Circumcision is more than a religious experience.
By Kelly A. McCann
I am a lesbian and I always have been, so I don’t have any experience with penises. I possess no maternal instincts, so I have no children, and, specifically, no sons. And I’m neither Jewish nor Muslim. Therefore, it’s easy to understand why circumcision is a topic with which I had very little familiarity. Until now.
Male circumcision involves the surgical removal of the foreskin (prepuce) of the penis. Although the end result of the procedure is basically the same regardless of where in the world one is, culture and geography do influence the ways in which the practice is carried out. For example, in certain traditions the surgical procedure is performed on infants, while others require that circumcision not be done until adolescence or even adulthood.
Other differences have to do with the actual procedure itself. The foreskin might be removed by a scalpel, a stone knife, or a sharpened shell. Anesthesia may or may not be a part of the equation. Methods for disposal of the foreskin range from burial to (uh, there’s no delicate way to put this) eating it.
It is thought to have begun thousands of years ago, and ancient cave drawings and paintings in Egyptian tombs give evidence of its lengthy history. Whether it started as a religious sacrifice, a rite of passage into adulthood, or as an aid to hygiene, circumcision is a long-standing practice that is still commonplace today.
The World Health Organization estimates that approximately 30 percent of the world’s male population over the age of 15 is circumcised. It is commonly practiced in the Jewish and Islamic faiths, and it is prevalent in Southeast Asia, most of Africa, and North America. However, it is a relatively rare practice in South Africa, Europe, Latin America, most of Asia, and Australia.
It should be noted that in recent years, the practice of circumcising infant males has decreased in the United States. It is believed that fewer procedures are performed because Medicaid does not cover the cost, and because the American Academy of Pediatricians does not recommend it. Even the American Medical Association stated in 1999, “Virtually all current policy statements from specialty societies and medical organizations do not recommend routine neonatal circumcision, and support the provision of accurate and unbiased information to parents to inform their choice.”
Obviously, circumcision is currently controversial. Those who oppose it make several different arguments: it is unethical to remove healthy, functioning tissue from a minor. It reduces sexual sensitivity and sexual satisfaction. It is a painful and medically unnecessary procedure that can cause complications.
Despite the claims of opponents, there exists a body of evidence that suggests the benefits of circumcision outweigh the potential risks. One significant benefit may be a reduction in the likelihood of contracting HIV.

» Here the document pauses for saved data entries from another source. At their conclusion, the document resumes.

(** Section 4.5: the entry lacks a line number on [side] while it has one on
    the other side. *)
Definition lacksLineOn (side : Side) (e : DiffEntry) : Prop :=
  match side with
  | LeftSide => leftLineNum e = None ∧ rightLineNum e ≠ None
  | RightSide => rightLineNum e = None ∧ leftLineNum e ≠ None
  end.

Global Instance lacksLineOn_dec side e : Decision (lacksLineOn side e).
Proof. destruct side; simpl; apply _. Defined.

(** The last entry of [pre] is not of type [t] (or there is none). *)
Definition notEndingWith (t : EntryType) (pre : list DiffEntry) : Prop :=
  ∀ e, last pre = Some e → type e ≠ t.

(** The first entry of [post] is not of type [t] (or there is none). *)
Definition notStartingWith (t : EntryType) (post : list DiffEntry) : Prop :=
  ∀ e, head post = Some e → type e ≠ t.

(** The maximal runs of consecutive entries that are not unchanged. *)
Fixpoint changeRuns (diff : list DiffEntry) : list (list DiffEntry) :=
  match diff with
  | [] => []
  | e :: rest =>
    if isType unchanged e then changeRuns rest
    else
      match rest with
      | e' :: _ =>
        if isType unchanged e' then [e] :: changeRuns rest
        else match changeRuns rest with
             | run :: runs => (e :: run) :: runs
             | [] => [[e]]
             end
      | [] => [[e]]
      end
  end.

(** The body lines of one entry inside a hunk (section 4.7). *)
Definition bodyLines (e : DiffEntry) : list string :=
  match type e with
  | unchanged => [" " +:+ showLine (leftLine e)]
  | deleted => ["-" +:+ showLine (leftLine e)]
  | added => ["+" +:+ showLine (rightLine e)]
  | modified => ["-" +:+ showLine (leftLine e); "+" +:+ showLine (rightLine e)]
  end.

(** The entry has a line on the left (right) side. *)
Definition hasLeft (e : DiffEntry) : bool := negb (isType added e).
Definition hasRight (e : DiffEntry) : bool := negb (isType deleted e).

(** The number of left (right) lines of a list of entries. *)
Definition leftCount (diff : list DiffEntry) : nat :=
  length (filter (λ e, hasLeft e = true) diff).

Many studies have indicated that circumcised men are less frequently infected with HIV than those who are not circumcised. More specifically, several clinical trials in the African countries of Kenya, Uganda, and South Africa showed that circumcised adult males had their risk of contracting HIV from an infected woman reduced by as much as 60 percent when compared to their non-circumcised counterparts. Due to the results of these studies, the CDC is considering the issuance of recommendations that promote routine circumcision for all baby boys born in the United States.
Here’s why circumcision may help to prevent the spread of HIV. The foreskin has immune cells called dendritic cells. It is theorized that HIV can more easily enter the body through dendritic cells. By removing the foreskin, and thus the dendritic cells, it reduces a man’s chances of contracting HIV.
More evidence for the theory that HIV has easy entry into the body through foreskin dendritic cells came in the form of a study conducted by Johns Hopkins University’s Rakai Health Sciences Program. The researchers followed 965 Ugandan men (who were initially HIV-negative) and investigated the correlation between foreskin size and HIV infection risk.
The results of the study were published in the October 2009 issue of the journal, AIDS. Findings showed significantly larger foreskin surface areas among the men who acquired HIV during the study. It’s simple. Bigger foreskin equals bigger risk. And that makes sense if you consider that bigger foreskins contain more dendritic cells.
So it appears that foreskin, especially larger foreskin areas, increase a man’s chance of contracting HIV. Since circumcision provides some protection, it should be considered as an HIV-prevention technique.
However, circumcision alone does not completely prevent HIV transmission, so it is still strongly recommended that condoms and other barrier methods also be employed every time one engages in sexual activity.